*** Opening Available data ***

(** * HTML Processor v2.0 (master_v2.py): a shallow embedding and its properties

    Python values are modelled as follows.
    - [str] is [string]; a character is its code point, restricted to the
      range 0..255 (the character tables below are Python's own on that
      range).
    - [bytes] is [list Z], every element in 0..255.
    - [None] / a value is [option]; a raised exception is [Raise] of the
      [result] type.
    - a BeautifulSoup tree is the rose tree [node]; a tree mutated in place
      is threaded through the functions as a value. *)

From Stdlib Require Import String Ascii List ZArith Bool Arith Lia.
Import ListNotations.
Set Warnings "-register-all".
Local Open Scope string_scope.
Local Open Scope list_scope.
Local Open Scope nat_scope.

(* ================================================================== *)
(** * Python strings *)
(* ================================================================== *)

Module Py.

Definition code (c : ascii) : nat := nat_of_ascii c.

Definition between (lo hi : nat) (c : ascii) : bool :=
  (lo <=? code c) && (code c <=? hi).

Definition is_upper (c : ascii) : bool := between 65 90 c.
Definition is_lower (c : ascii) : bool := between 97 122 c.
Definition is_digit (c : ascii) : bool := between 48 57 c.

(** [str.isspace], which is also what [str.strip()] removes and what the
    [re] module's [\s] matches on a [str] pattern. *)
Definition isspace (c : ascii) : bool :=
  between 9 13 c || between 28 32 c || (code c =? 133) || (code c =? 160).

(** The [re] module's [\w] on a [str] pattern: alphanumeric or underscore. *)
Definition isword (c : ascii) : bool :=
  is_digit c || is_upper c || is_lower c || (code c =? 95)
  || (code c =? 170) || (code c =? 178) || (code c =? 179) || (code c =? 181)
  || (code c =? 185) || (code c =? 186) || between 188 190 c
  || between 192 214 c || between 216 246 c || between 248 255 c.

(** [str.lower()] on one character. *)
Definition lower_char (c : ascii) : ascii :=
  if is_upper c || between 192 214 c || between 216 222 c
  then ascii_of_nat (code c + 32) else c.

Fixpoint lower (s : string) : string :=
  match s with
  | EmptyString => EmptyString
  | String c s' => String (lower_char c) (lower s')
  end.

Fixpoint rev_onto (s acc : string) : string :=
  match s with
  | EmptyString => acc
  | String c s' => rev_onto s' (String c acc)
  end.

Definition rev (s : string) : string := rev_onto s EmptyString.

Fixpoint lstrip (s : string) : string :=
  match s with
  | String c s' => if isspace c then lstrip s' else s
  | EmptyString => EmptyString
  end.

Definition rstrip (s : string) : string := rev (lstrip (rev s)).

(** [s.strip()] *)
Definition strip (s : string) : string := rstrip (lstrip s).

(** [s.startswith(p)] *)
Fixpoint startswith (p s : string) : bool :=
  match p, s with
  | EmptyString, _ => true
  | String a p', String b s' => Ascii.eqb a b && startswith p' s'
  | String _ _, EmptyString => false
  end.

(** [p in s] for two strings: [p] occurs in [s]. *)
Fixpoint contains (p s : string) : bool :=
  startswith p s ||
  match s with
  | EmptyString => false
  | String _ s' => contains p s'
  end.

(** [sep.join(l)] *)
Fixpoint join (sep : string) (l : list string) : string :=
  match l with
  | [] => EmptyString
  | [x] => x
  | x :: rest => (x ++ sep ++ join sep rest)%string
  end.

(** [c * n] for a one-character string [c]. *)
Fixpoint repeat_char (c : ascii) (n : nat) : string :=
  match n with
  | O => EmptyString
  | S n' => String c (repeat_char c n')
  end.

Fixpoint filter (p : ascii -> bool) (s : string) : string :=
  match s with
  | EmptyString => EmptyString
  | String c s' => if p c then String c (filter p s') else filter p s'
  end.

Fixpoint forallb (p : ascii -> bool) (s : string) : bool :=
  match s with
  | EmptyString => true
  | String c s' => p c && forallb p s'
  end.

(** [s[:n]] *)
Fixpoint take (n : nat) (s : string) : string :=
  match n, s with
  | S n', String c s' => String c (take n' s')
  | _, _ => EmptyString
  end.

(** [s[n:]] *)
Fixpoint drop (n : nat) (s : string) : string :=
  match n, s with
  | S n', String _ s' => drop n' s'
  | _, _ => s
  end.

(** The double quote, as a one-character string. *)
Definition dquote : string := String (ascii_of_nat 34) EmptyString.

(** The line feed. *)
Definition LF : ascii := ascii_of_nat 10.

Definition digit_char (d : Z) : ascii := ascii_of_nat (48 + Z.to_nat d).

Fixpoint digits_onto (fuel : nat) (n : Z) (acc : string) : string :=
  match fuel with
  | O => acc
  | S fuel' =>
      let acc' := String (digit_char (n mod 10)) acc in
      if n / 10 =? 0 then acc' else digits_onto fuel' (n / 10) acc'
  end%Z.

(** [str(n)] for an [int]: decimal digits, a leading minus when negative. *)
Definition str_of_int (n : Z) : string :=
  let a := Z.abs n in
  let ds := digits_onto (S (Z.to_nat (Z.log2 a))) a EmptyString in
  if (n <? 0)%Z then String "-" ds else ds.

(** White space as [int()] accepts it around a literal. *)
Definition int_space (c : ascii) : bool :=
  between 9 13 c || (code c =? 32) || (code c =? 133) || (code c =? 160).

(** Digits of an [int()] literal: groups of digits, one underscore at most
    between two digits.  [prev] tells whether the previous character was a
    digit; [acc] is the value read so far. *)
Fixpoint int_digits (s : string) (prev : bool) (acc : Z) : option Z :=
  match s with
  | EmptyString => if prev then Some acc else None
  | String c s' =>
      if is_digit c then int_digits s' true (10 * acc + Z.of_nat (code c - 48))%Z
      else if (code c =? 95) && prev then
        match s' with
        | String d _ => if is_digit d then int_digits s' false acc else None
        | EmptyString => None
        end
      else None
  end.

Definition lstrip_int (s : string) : string :=
  (fix go (s : string) : string :=
     match s with
     | String c s' => if int_space c then go s' else s
     | EmptyString => EmptyString
     end) s.

(** The default of [sys.int_max_str_digits]: [int()] refuses a literal
    with more digits, whatever its value (leading zeros count, underscores
    do not). *)
Definition int_max_str_digits : nat := 4300.

Definition int_literal (t : string) : option Z :=
  if String.length (filter is_digit t) <=? int_max_str_digits
  then int_digits t false 0%Z
  else None.

(** [int(s)] for a [str]: [None] stands for [ValueError]. *)
Definition int_of_str (s : string) : option Z :=
  let t := rev (lstrip_int (rev (lstrip_int s))) in
  match t with
  | String "-" t' => option_map Z.opp (int_literal t')
  | String "+" t' => int_literal t'
  | _ => int_literal t
  end.

End Py.

(* ================================================================== *)
(** * The regular expressions the program uses ([re] module) *)
(* ================================================================== *)

Module Re.

(** Patterns.  Every repetition in the program's patterns is over a single
    character class, so [Rep] is the only iteration: [Rep p lo true] is the
    greedy [p{lo,}], [Rep p lo false] the lazy [p{lo,}?]. *)
Inductive regex : Type :=
| Chr (p : ascii -> bool)
| Lit (s : string)
| Rep (p : ascii -> bool) (lo : nat) (greedy : bool)
| Cat (r1 r2 : regex)
| Alt (r1 r2 : regex)
| NotAhead (r : regex)
| Grp (n : nat) (r : regex).
(** * A shallow embedding of the chess rules engine (modules/board.py, modules/move.py,
      modules/coordinates_converter.py)

    The Python classes [Board], [Board.Castling_Rights] and [Move] are embedded
    as records and pure functions.  Mutation of [self] becomes explicit state
    passing: a method that mutates the board takes a [Board] and returns the
    new one.  Python exceptions are values of [exn], carried by the error
    monad [res]; the [try]/[except Exception] of [_make_psuedo_legal_move]
    is modelled statement by statement.

    Conventions.
    - Text is [string]: a sequence of code points below 256.
    - A board square holds one of the thirteen two-character codes of the
      source (['wp'], ['bK'], ..., ['--']); they are the values of type
      [piece], and [code] gives the Python text back.
    - Coordinates are [Z]; list indexing follows Python (negative indices
      count from the end, anything else out of range raises IndexError).
    - [halfmove_clock] is a Python number that the source mixes with the
      float literal 0.5: [number] keeps the int/float distinction, a float
      being stored as its (integral) number of halves.
    - The SAN text of a move never influences the board: the attribute
      [Move.san] is not a field of the record, and [get_san] gives its value
      from the other attributes. *)

From Stdlib Require Import ZArith List String Ascii Bool Lia.
From Stdlib Require Import DecimalString DecimalZ.
Import ListNotations.

Local Open Scope string_scope.
Local Open Scope Z_scope.

(** ** Python exceptions as an error monad *)

(** [OutOfFuel] is not a Python exception: it marks a loop of the model that
    used up its iteration bound.  [slide_fuel_suffices] shows that the bound
    given to the only such loop is never reached. *)
Inductive exn : Type := IndexError | KeyError | ValueError | SystemExit | OutOfFuel.

Inductive res (A : Type) : Type :=
| Ok (a : A)
| Raise (e : exn).

Arguments Ok {A} a.
Arguments Raise {A} e.

Definition bind {A B : Type} (x : res A) (f : A -> res B) : res B :=
  match x with
  | Ok a => f a
  | Raise e => Raise e
  end.

Notation "x <- c1 ;; c2" := (bind c1 (fun x => c2))
  (at level 61, c1 at next level, right associativity).
Notation "' p <- c1 ;; c2" := (bind c1 (fun x => let 'p := x in c2))
  (at level 61, p pattern, c1 at next level, right associativity).

Definition is_ok {A : Type} (x : res A) : bool :=
  match x with Ok _ => true | Raise _ => false end.

(** ** Python lists and text *)

Module Py.

(** [l[i]] *)
Definition index {A : Type} (l : list A) (i : Z) : res A :=
  let j := if i <? 0 then i + Z.of_nat (List.length l) else i in
  if j <? 0 then Raise IndexError
  else match nth_error l (Z.to_nat j) with
       | Some x => Ok x
       | None => Raise IndexError
       end.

*** Closing Available data ***

◆ **What to do**
What you return must be an exact retyping of the lines above starting at the line with "Definition is_upper (c" and ending at the line with "between 9 13 c || between", and nothing besides.

◆ **Task response**
Definition is_upper (c : ascii) : bool := between 65 90 c.
Definition is_lower (c : ascii) : bool := between 97 122 c.
Definition is_digit (c : ascii) : bool := between 48 57 c.

(** [str.isspace], which is also what [str.strip()] removes and what the
    [re] module's [\s] matches on a [str] pattern. *)
Definition isspace (c : ascii) : bool :=
  between 9 13 c || between 28 32 c || (code c =? 133) || (code c =? 160).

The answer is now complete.